• **MATERIAL PROVIDED**
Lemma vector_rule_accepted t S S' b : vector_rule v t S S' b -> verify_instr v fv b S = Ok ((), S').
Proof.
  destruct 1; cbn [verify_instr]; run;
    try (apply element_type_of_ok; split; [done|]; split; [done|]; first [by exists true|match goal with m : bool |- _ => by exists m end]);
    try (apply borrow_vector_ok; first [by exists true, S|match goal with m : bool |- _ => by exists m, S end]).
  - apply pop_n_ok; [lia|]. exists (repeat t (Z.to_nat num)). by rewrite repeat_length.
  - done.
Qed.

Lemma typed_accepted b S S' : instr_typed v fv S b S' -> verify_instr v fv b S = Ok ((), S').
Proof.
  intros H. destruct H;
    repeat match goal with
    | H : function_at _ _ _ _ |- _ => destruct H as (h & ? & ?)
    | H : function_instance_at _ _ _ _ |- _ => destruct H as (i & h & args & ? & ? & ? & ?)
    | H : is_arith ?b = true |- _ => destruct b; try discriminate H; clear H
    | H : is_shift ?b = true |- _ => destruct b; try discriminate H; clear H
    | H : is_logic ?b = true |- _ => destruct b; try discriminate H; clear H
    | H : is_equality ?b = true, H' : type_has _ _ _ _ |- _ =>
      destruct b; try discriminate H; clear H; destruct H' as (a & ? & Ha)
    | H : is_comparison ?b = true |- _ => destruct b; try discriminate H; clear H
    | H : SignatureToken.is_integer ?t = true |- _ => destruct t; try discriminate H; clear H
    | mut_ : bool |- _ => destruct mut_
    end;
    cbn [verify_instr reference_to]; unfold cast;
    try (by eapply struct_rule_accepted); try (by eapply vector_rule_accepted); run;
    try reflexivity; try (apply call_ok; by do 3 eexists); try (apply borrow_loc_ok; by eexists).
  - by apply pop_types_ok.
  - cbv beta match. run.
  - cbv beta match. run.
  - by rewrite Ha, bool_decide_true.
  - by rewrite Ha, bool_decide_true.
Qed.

---

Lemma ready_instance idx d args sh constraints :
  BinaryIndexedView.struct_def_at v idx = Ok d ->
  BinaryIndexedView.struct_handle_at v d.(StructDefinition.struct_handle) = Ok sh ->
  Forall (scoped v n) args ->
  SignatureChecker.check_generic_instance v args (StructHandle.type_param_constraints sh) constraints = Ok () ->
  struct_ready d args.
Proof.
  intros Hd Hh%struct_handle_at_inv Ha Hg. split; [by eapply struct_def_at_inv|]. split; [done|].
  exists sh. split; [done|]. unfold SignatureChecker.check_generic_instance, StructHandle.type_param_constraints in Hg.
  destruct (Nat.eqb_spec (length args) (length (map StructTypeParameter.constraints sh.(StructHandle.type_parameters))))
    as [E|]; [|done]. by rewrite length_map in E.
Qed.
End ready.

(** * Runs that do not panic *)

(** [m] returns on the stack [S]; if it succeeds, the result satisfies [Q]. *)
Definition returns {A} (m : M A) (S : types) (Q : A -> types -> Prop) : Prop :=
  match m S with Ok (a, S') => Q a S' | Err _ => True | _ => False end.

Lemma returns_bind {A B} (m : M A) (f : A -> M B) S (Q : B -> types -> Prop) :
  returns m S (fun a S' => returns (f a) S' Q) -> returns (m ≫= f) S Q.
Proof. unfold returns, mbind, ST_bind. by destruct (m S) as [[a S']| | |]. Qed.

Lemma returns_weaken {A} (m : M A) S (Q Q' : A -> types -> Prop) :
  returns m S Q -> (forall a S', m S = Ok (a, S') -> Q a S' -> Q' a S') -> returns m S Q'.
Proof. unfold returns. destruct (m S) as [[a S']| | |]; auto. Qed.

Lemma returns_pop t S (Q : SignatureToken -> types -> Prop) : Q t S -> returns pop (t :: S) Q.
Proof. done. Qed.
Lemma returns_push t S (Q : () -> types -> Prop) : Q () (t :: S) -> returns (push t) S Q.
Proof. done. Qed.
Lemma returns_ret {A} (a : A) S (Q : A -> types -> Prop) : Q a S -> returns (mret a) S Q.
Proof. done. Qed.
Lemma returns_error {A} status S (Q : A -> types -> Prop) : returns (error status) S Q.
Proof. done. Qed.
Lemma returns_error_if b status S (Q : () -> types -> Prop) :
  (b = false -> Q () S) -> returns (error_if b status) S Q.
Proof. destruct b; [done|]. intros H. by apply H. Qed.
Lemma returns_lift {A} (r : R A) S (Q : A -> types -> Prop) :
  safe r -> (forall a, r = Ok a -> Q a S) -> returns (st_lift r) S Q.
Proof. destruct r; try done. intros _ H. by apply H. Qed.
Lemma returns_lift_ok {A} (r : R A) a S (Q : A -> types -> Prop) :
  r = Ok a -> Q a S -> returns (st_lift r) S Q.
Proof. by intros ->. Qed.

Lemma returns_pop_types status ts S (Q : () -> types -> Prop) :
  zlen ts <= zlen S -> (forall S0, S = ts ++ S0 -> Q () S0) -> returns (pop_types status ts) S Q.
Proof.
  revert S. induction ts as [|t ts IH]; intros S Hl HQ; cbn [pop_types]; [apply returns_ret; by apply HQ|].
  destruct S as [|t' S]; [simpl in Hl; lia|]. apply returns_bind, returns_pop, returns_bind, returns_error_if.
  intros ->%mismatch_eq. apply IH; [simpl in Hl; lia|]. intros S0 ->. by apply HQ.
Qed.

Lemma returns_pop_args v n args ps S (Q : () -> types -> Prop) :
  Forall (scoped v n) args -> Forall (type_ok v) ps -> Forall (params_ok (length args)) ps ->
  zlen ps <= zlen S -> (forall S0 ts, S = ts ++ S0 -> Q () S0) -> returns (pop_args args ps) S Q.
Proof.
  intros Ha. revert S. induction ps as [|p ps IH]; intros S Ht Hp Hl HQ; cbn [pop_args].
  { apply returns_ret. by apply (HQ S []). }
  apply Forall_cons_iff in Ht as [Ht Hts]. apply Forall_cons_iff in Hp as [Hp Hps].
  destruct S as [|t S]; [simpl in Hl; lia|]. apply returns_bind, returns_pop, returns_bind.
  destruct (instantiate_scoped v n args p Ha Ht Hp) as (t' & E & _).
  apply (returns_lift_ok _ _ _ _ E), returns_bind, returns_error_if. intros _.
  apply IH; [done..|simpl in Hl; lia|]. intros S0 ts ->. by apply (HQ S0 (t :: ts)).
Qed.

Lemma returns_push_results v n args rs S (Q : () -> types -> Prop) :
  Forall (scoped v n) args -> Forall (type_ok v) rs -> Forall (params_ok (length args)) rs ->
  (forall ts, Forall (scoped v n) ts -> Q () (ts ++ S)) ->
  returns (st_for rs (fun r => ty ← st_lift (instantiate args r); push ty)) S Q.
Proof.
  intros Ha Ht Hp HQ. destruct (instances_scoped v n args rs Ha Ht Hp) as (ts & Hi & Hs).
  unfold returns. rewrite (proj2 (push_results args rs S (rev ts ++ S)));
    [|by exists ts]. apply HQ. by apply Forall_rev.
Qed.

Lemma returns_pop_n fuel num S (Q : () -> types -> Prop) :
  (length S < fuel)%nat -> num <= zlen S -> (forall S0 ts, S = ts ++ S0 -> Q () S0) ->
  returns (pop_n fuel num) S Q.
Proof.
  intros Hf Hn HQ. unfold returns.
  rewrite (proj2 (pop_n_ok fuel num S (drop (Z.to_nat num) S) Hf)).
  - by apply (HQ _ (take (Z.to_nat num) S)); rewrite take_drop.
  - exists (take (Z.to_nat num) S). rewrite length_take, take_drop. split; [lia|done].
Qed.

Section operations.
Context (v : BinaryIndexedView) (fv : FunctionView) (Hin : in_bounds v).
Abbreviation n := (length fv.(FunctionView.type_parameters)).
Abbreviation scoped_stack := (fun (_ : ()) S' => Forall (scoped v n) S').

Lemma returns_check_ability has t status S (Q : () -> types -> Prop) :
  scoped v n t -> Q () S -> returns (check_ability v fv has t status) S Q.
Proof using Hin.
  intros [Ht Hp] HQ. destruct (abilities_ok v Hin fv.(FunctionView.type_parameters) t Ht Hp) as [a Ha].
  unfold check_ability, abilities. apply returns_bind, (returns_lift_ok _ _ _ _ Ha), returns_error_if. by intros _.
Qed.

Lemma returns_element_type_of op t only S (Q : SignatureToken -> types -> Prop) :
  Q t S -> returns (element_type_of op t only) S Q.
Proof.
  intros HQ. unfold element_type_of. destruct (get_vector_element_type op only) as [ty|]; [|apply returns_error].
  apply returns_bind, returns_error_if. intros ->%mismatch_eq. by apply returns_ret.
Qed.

--

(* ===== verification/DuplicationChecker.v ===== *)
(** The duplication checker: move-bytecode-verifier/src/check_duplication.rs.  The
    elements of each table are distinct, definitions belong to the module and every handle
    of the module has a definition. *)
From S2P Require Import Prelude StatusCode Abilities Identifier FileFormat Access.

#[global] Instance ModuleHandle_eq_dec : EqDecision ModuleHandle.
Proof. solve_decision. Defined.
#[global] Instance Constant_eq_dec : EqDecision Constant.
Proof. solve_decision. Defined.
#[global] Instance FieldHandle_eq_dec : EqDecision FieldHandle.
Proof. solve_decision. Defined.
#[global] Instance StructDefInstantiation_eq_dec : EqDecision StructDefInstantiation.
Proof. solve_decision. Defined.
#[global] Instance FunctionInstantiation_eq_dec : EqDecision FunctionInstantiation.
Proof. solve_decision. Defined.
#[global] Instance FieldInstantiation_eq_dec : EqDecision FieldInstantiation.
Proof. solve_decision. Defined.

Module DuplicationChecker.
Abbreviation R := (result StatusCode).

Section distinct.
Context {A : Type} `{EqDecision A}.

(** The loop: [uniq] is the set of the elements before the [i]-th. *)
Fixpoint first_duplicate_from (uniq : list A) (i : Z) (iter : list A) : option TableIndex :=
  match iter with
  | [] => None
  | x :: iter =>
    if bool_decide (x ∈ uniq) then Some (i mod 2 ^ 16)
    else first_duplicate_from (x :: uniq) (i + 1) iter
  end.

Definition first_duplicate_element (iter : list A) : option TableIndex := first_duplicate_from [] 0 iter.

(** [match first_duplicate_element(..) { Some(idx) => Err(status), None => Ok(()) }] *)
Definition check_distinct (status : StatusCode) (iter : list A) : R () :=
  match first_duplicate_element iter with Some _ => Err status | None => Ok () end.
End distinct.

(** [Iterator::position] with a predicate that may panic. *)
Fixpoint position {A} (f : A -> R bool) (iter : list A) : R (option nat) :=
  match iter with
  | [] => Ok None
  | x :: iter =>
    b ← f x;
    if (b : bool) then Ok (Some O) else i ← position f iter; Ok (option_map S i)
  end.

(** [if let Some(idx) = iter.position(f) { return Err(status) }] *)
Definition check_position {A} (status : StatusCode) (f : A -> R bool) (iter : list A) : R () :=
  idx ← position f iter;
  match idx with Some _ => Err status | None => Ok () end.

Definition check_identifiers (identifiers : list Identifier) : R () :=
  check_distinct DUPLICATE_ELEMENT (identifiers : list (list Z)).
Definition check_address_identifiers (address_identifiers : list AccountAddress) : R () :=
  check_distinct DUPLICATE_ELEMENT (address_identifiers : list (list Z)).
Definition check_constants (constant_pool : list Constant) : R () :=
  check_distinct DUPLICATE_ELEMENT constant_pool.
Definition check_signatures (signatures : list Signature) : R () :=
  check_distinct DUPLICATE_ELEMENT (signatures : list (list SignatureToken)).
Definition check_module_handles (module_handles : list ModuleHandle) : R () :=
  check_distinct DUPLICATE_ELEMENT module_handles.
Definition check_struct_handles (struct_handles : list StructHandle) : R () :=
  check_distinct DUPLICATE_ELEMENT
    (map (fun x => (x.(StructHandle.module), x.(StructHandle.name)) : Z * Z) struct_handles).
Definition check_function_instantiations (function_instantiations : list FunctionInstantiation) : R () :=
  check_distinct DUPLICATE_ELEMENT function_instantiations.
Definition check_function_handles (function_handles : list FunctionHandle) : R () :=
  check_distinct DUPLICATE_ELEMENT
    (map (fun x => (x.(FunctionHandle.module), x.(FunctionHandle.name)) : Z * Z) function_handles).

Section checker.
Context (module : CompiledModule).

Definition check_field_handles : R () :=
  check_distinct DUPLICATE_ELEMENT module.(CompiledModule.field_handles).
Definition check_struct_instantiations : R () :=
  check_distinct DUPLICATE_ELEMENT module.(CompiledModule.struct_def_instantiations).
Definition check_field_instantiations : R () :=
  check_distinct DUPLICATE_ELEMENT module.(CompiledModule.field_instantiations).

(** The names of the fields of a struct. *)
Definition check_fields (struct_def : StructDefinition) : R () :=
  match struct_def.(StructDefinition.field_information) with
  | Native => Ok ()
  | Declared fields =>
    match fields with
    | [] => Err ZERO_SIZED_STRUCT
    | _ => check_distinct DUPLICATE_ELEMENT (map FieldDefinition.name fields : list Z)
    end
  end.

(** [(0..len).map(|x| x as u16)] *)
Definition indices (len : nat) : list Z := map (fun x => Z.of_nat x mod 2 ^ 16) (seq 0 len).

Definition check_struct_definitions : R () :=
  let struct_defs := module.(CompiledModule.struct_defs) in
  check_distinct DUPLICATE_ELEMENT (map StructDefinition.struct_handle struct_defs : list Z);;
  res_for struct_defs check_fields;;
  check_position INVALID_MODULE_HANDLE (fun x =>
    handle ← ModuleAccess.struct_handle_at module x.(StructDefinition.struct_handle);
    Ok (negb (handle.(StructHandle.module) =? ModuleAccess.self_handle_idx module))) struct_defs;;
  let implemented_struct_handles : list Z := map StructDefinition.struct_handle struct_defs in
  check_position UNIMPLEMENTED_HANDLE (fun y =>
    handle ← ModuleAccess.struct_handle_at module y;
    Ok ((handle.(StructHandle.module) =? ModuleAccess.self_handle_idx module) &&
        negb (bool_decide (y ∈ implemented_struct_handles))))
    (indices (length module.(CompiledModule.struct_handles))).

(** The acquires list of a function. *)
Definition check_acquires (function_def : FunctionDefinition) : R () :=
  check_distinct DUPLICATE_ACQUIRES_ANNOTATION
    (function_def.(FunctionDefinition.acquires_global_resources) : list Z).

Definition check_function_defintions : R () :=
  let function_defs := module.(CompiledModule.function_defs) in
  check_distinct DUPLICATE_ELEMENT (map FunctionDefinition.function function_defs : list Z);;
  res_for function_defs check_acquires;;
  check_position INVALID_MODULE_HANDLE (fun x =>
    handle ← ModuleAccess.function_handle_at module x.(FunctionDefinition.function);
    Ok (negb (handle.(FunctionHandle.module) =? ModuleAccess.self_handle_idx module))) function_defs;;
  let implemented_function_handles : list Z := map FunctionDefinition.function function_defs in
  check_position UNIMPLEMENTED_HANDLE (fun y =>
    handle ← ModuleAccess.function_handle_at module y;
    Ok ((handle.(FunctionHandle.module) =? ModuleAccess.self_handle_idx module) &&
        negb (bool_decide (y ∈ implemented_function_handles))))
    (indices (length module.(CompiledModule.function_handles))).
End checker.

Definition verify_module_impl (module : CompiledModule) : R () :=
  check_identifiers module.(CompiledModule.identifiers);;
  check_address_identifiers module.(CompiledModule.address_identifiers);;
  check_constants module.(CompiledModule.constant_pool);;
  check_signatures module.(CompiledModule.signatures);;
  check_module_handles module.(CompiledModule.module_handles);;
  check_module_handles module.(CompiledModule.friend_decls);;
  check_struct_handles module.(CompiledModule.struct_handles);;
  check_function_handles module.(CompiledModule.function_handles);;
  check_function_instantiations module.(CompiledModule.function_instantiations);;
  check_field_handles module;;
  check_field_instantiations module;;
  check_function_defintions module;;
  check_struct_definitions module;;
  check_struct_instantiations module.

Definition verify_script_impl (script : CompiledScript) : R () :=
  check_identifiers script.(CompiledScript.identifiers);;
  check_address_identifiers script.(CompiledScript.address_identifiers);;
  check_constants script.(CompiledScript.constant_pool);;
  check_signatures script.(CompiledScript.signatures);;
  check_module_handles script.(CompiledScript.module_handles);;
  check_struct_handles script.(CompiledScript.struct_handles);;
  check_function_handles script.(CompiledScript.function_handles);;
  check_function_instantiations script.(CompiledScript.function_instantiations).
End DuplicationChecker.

• **ACTION ITEM**
Among the entries above, count every line containing the string "Some". Your reply must be that number alone.

• **OUTPUT OF THE TASK**
6